The guest at Accor's F1 Hotel won’t be offered free room service, as there is no such service. However, the guest is equally satisfied with his or her experience because of what he gets for a very low price, for example, good quality beds. The target market here has fundamentally different expectations: quality rooms (clean, silent and conveniently located) at the best price.

Ikea and Ebay successfully pioneered self-service models. How are these self-service models evolving?

More and more we are seeing self-service models moving towards the true co-creation of value. The idea of self-service therefore is evolving away from the gas stations and supermarket check-outs focused primarily on cost reduction, to a much closer company-client relationship and collaboration. Ultimately, good self-service models allow for increased profitability as well as increased customer satisfaction.

This type of collaboration is already very prevalent online. For example, companies like Amazon and Netflix are not only attractive for their huge product catalog, but add value beyond that through customer reviews and customized recommendations.

This type of advanced self-service model motivates customers to contribute quite a bit to the experience, for example, their computer, their time, information or expertise, etc. One important aspect that we are seeing in this model is that once a community and feeling of belonging is achieved, it is much harder for competitors to entice customers away.

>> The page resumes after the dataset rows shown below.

(** ** Configurations *)
Record config_ok (cfg : TcpConfig) : Prop := {
  cfg_send : 0 < send_capacity cfg <= 1073741824;
  cfg_recv : 0 < receive_capacity cfg <= U16MAX;
  cfg_wlimit : 0 < receive_window_limit cfg <= U16MAX;
  cfg_cwnd : 0 < max_cwnd_bytes cfg <= 1073741824;
  cfg_icwnd : 1 <= initial_cwnd_segments cfg <= 4;
  cfg_inflight : 0 < max_inflight_segments cfg <= U16MAX;
  cfg_mss_ok : 0 < cfg_mss cfg <= U16MAX;
  cfg_mss_mtu : cfg_mss cfg + 40 <= mtu cfg;
  cfg_mtu : 68 <= mtu cfg <= U16MAX;
  cfg_rto : SECOND <= initial_rto cfg <= max_rto cfg;
  cfg_max_rto : max_rto cfg <= DURATION_MAX
}.

(** Whatever [TcpPool::new] accepts is a configuration the proofs can use. *)
Lemma config_valid_ok cfg : config_typed cfg -> config_valid cfg = true -> config_ok cfg.
Proof.
  intros [] V. unfold config_valid in V. rewrite negb_true_iff in V.
  repeat (apply orb_false_iff in V as [V ?]). bools. unfold U16MAX in *.
  constructor; unfold U16MAX; lia.
Qed.

(** ** Flights *)
Definition fl_len (f : Flight) : Z :=
  zlen (fl_payload f) + flag1 (has (fl_flags f) SYN) + flag1 (has (fl_flags f) FIN).
Definition span (fs : list Flight) : Z := foldr (fun f n => fl_len f + n) 0 fs.
Definition payloads (fs : list Flight) : list Z := fs ≫= fl_payload.

(** SYN and FIN travel alone; every flight occupies sequence space. *)
Definition data_flight (f : Flight) : Prop :=
  has (fl_flags f) SYN = false /\ has (fl_flags f) FIN = false /\ fl_payload f <> [].
Definition syn_flight (f : Flight) : Prop :=
  has (fl_flags f) SYN = true /\ has (fl_flags f) FIN = false /\ fl_payload f = [].
Definition fin_flight (f : Flight) : Prop :=
  has (fl_flags f) SYN = false /\ has (fl_flags f) FIN = true /\ fl_payload f = [].

Record flight_ok (cfg : TcpConfig) (f : Flight) : Prop := {
  fo_kind : data_flight f \/ syn_flight f \/ fin_flight f;
  fo_bytes : bytes_ok (fl_payload f);
  fo_flags : is_byte (fl_flags f);
  fo_sends : 0 <= transmissions f <= U32MAX;
  fo_rto : initial_rto cfg <= fl_rto f <= max_rto cfg;
  fo_size : zlen (fl_payload f) <= cfg_mss cfg
}.

(** Consecutive flights tile the sequence space from [s] to [e]. *)
Fixpoint chain (s : Z) (fs : list Flight) (e : Z) : Prop :=
  match fs with
  | [] => s = e
  | f :: fs => fl_sequence f = s /\ chain (fl_end f) fs e
  end.

Definition pending (c : Connection) : list Z := payloads (flights c) ++ queued c.

(** What the state implies for the queues: data is only outstanding in the data states,
    the FIN is sent after all data has been acknowledged and travels alone. *)
Definition phase_ok (c : Connection) : Prop :=
  match state c with
  | SynSent | SynReceived =>
      queued c = [] /\ (exists f, flights c = [f] /\ syn_flight f)
      /\ write_closed c = false /\ peer_eof c = false
  | Established => Forall data_flight (flights c) /\ peer_eof c = false
  | CloseWait => Forall data_flight (flights c) /\ peer_eof c = true
  | FinWait1 =>
      queued c = [] /\ (exists f, flights c = [f] /\ fin_flight f) /\ peer_eof c = false
      /\ write_closed c = true
  | Closing | LastAck =>
      queued c = [] /\ (exists f, flights c = [f] /\ fin_flight f) /\ peer_eof c = true
      /\ write_closed c = true
  | FinWait2 => queued c = [] /\ flights c = [] /\ peer_eof c = false /\ write_closed c = true
  | TimeWait => queued c = [] /\ flights c = [] /\ peer_eof c = true /\ write_closed c = true
  | Closed | Reset_ | TimedOut_ | Failed => queued c = [] /\ flights c = []
  end.

(** The flights split into submitted ones, up to [send_sent], and at most one prepared
    one, up to [send_next]. *)
Definition split_ok (una sent next : Z) (fs : list Flight) : Prop :=
  exists old new, fs = old ++ new
    /\ Forall (fun f => 0 < transmissions f) old /\ Forall (fun f => transmissions f = 0) new
    /\ (length new <= 1)%nat /\ chain una old sent /\ chain sent new next.

Record conn_core (cfg : TcpConfig) (c : Connection) : Prop := {
  inv_local : sock_ok (local c);
  inv_remote : sock_ok (remote c);
  inv_split : split_ok (send_una c) (send_sent c) (send_next c) (flights c);
  inv_flights : Forall (flight_ok cfg) (flights c);
  inv_payload : flight_payload c = zlen (payloads (flights c));
  inv_send : send_buffered c <= send_capacity cfg;
  inv_recv : zlen (received c) <= receive_capacity cfg;
  inv_count : zlen (flights c) <= max_inflight_segments cfg;
  inv_una : 0 <= send_una c < W32;
  inv_rcv : 0 <= receive_next c < W32;
  inv_window : 0 <= peer_window c < W16;
  inv_peer_mss : 0 <= peer_mss c < W16;
  inv_cwnd : 0 < cwnd c <= max_cwnd_bytes cfg;
  inv_credit : 0 <= congestion_credit c;
  inv_rto : initial_rto cfg <= rto c <= max_rto cfg;
  inv_queued : bytes_ok (queued c);
  inv_received : bytes_ok (received c)
}.

Record conn_inv (cfg : TcpConfig) (c : Connection) : Prop := {
  inv_core :> conn_core cfg c;
  inv_phase : phase_ok c
}.

(** ** Sequence space *)
Lemma fl_end_spec f : fl_end f = u32 (fl_sequence f + fl_len f).
Proof.
  unfold fl_end, wadd32, fl_len. autorewrite with u32. rewrite <- Z.add_assoc, u32_add_l. f_equal. lia.
Qed.

Lemma fl_len_pos cfg f : flight_ok cfg f -> 1 <= fl_len f.
Proof.
  intros [K _ _ _ _ _]. unfold fl_len. pose_zlen.
  destruct K as [(-> & -> & Hn)|[(-> & -> & ->)|(-> & -> & ->)]]; simpl; unfold zlen; simpl; try lia.
  destruct (fl_payload f); [done|]. simpl. lia.
Qed.

Lemma fl_len_control f : syn_flight f \/ fin_flight f -> fl_len f = 1.
Proof. unfold fl_len. intros [(-> & -> & ->)|(-> & -> & ->)]; done. Qed.

Lemma fl_len_data f : data_flight f -> fl_len f = zlen (fl_payload f).
Proof. unfold fl_len. intros (-> & -> & _). simpl. lia. Qed.

Lemma span_app fs gs : span (fs ++ gs) = span fs + span gs.
Proof. induction fs as [|f fs IH]; simpl; [done|]. rewrite IH. lia. Qed.
Lemma payloads_app fs gs : payloads (fs ++ gs) = payloads fs ++ payloads gs.
Proof. apply bind_app. Qed.

Lemma span_nonneg cfg fs : Forall (flight_ok cfg) fs -> 0 <= span fs.
Proof.
  induction 1 as [|f fs Hf _ IH]; simpl; [lia|]. pose proof (fl_len_pos _ _ Hf). lia.
Qed.

(** A flight carries its payload and at most two control bits. *)
Lemma span_bound fs : span fs <= zlen (payloads fs) + 2 * zlen fs.
Proof.
  induction fs as [|f fs IH]; [done|]. change (payloads (f :: fs)) with (fl_payload f ++ payloads fs).
  simpl span. rewrite zlen_app, zlen_cons. unfold fl_len.
  pose proof (flag1_range (has (fl_flags f) SYN)). pose proof (flag1_range (has (fl_flags f) FIN)). lia.
Qed.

Generally speaking, what novel approaches are companies exploring and what should we expect to see in the coming years?

We are already starting to see highly customized services to customers thanks to the growing sophistication of information systems, while at the same time leveraging economies of scale through globalization.

Technology will also have an impact on how interactions happen. Clearly, future approaches will evolve along the lines of the multi-channel contact and interaction that we are already seeing between companies and customers. More than ever, companies and customers interact with each other through various channels, both real and virtual, 24/7. Particularly, mobile devices will be key in the development of new approaches to service.

Finally, innovative service models will also evolve based on what the sources of profitability will be. Internet has witnessed the birth of many "free" services. But eventually, profits need to be generated somehow, an area that will be a great source of innovation in the years to come.